Go through the listing beneath this task and return every line that carries the string "lines".

--- --- ---

(** int(n * c) for a length n and a float literal c. *)
Definition fraction_of (n : nat) (c : PrimFloat.float) : nat :=
  Z.to_nat (python_int (PrimFloat.mul (float64 (Z.of_nat n)) c)).

(** int(n * pct / 100) of check_power_law.py: the product is an int, the
    quotient a float64. *)
Definition percent_of (n pct : nat) : nat :=
  Z.to_nat (python_int (PrimFloat.div (float64 (Z.of_nat (n * pct))) (float64 100))).

(** np.sort(data)[::-1] of an integer array. *)
Definition sorted_desc (data : list Z) : list Z := rev (np_sort Z.leb data).

(** np.sum(sorted_data[:k]) and np.sum(sorted_data) of an int64 array:
    int64 sums. *)
Definition top_sum (k : nat) (data : list Z) : Z := np_sum (firstn k (sorted_desc data)).

Definition total_sum (data : list Z) : Z := np_sum (sorted_desc data).

(** top_sum / total_sum.  numpy divides two int64 scalars as float64
    values; a zero divisor gives nan or an infinity, not an exception. *)
Definition top_share (k : nat) (data : list Z) : PrimFloat.float :=
  PrimFloat.div (float64 (top_sum k data)) (float64 (total_sum data)).

(** The four ratios of [calculate_power_law_metrics]
    (analyze_review_power_law.py, lines 67-76). *)
Record concentration := {
  pareto_20 : PrimFloat.float;
  top_1_pct : PrimFloat.float;
  top_5_pct : PrimFloat.float;
  top_10_pct : PrimFloat.float
}.

Definition concentration_metrics (data : list Z) : concentration :=
  let n := length data in
  {| pareto_20 := top_share (fraction_of n literal_0_2) data;
     top_1_pct := top_share (Nat.max 1 (fraction_of n literal_0_01)) data;
     top_5_pct := top_share (Nat.max 1 (fraction_of n literal_0_05)) data;
     top_10_pct := top_share (Nat.max 1 (fraction_of n literal_0_10)) data |}.

(** The ratios check_power_law.py prints (lines 93-112), for a
    player_count column that loads as int64: the top 20 % and, for pct in
    [1, 5, 10], the top pct %. *)
Definition top_20_ratio (data : list Z) : PrimFloat.float :=
  top_share (fraction_of (length data) literal_0_2) data.

Definition top_pct_ratio (pct : nat) (data : list Z) : PrimFloat.float :=
  top_share (percent_of (length data) pct) data.

(** *** Notions used in the statements

    The sum of the [k] largest values as an integer, and the float64
    quotient of two integers. *)
Definition largest_sum (k : nat) (data : list Z) : Z := exact_sum (firstn k (sorted_desc data)).

Definition quotient (a b : Z) : PrimFloat.float := PrimFloat.div (float64 a) (float64 b).

End Concentration.

(** *** evaluate_power_law of src/analyze_review_power_law.py *)

Module Evaluation.
Import PrimFloat.
Local Open Scope float_scope.

(** The entries of the metrics dict that [evaluate_power_law] reads:
    float64 values, nan included. *)
Record metrics := {
  r_squared : float;
  alpha : float;
  gini : float;
  pareto_20 : float;
  top_1_pct : float
}.

(** The four closing lines. *)
Inductive conclusion :=
| VeryStrongPowerLaw    (* score >= 4.5 *)
| ClearPowerLaw         (* score >= 3.5 *)
| WeakTendency          (* score >= 2.5 *)
| NoPowerLaw.

(** The float64 values of the literals that are not exact in binary. *)
Definition literal_0_95 : float := 0x1.e666666666666p-1.
Definition literal_0_90 : float := 0x1.ccccccccccccdp-1.
Definition literal_0_80 : float := 0x1.999999999999ap-1.
Definition literal_0_7 : float := 0x1.6666666666666p-1.
Definition literal_0_6 : float := 0x1.3333333333333p-1.
Definition literal_0_3 : float := 0x1.3333333333333p-2.

(** The score after each of the five criteria.  [score] starts as the
    int 0 and becomes a float with the first fractional addend; an int
    up to 5 and the float of the same value add and compare alike, so
    the score is a float64 throughout. *)
Definition after_r_squared (m : metrics) (score : float) : float :=
  if literal_0_95 <? r_squared m then score + 1
  else if literal_0_90 <? r_squared m then score + literal_0_80
  else if literal_0_80 <? r_squared m then score + 0.5
  else score.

--- --- ---

> [Exercise solution]:
    (analyze_review_power_law.py, lines 67-76). *)
(** The ratios check_power_law.py prints (lines 93-112), for a
(** The four closing lines. *)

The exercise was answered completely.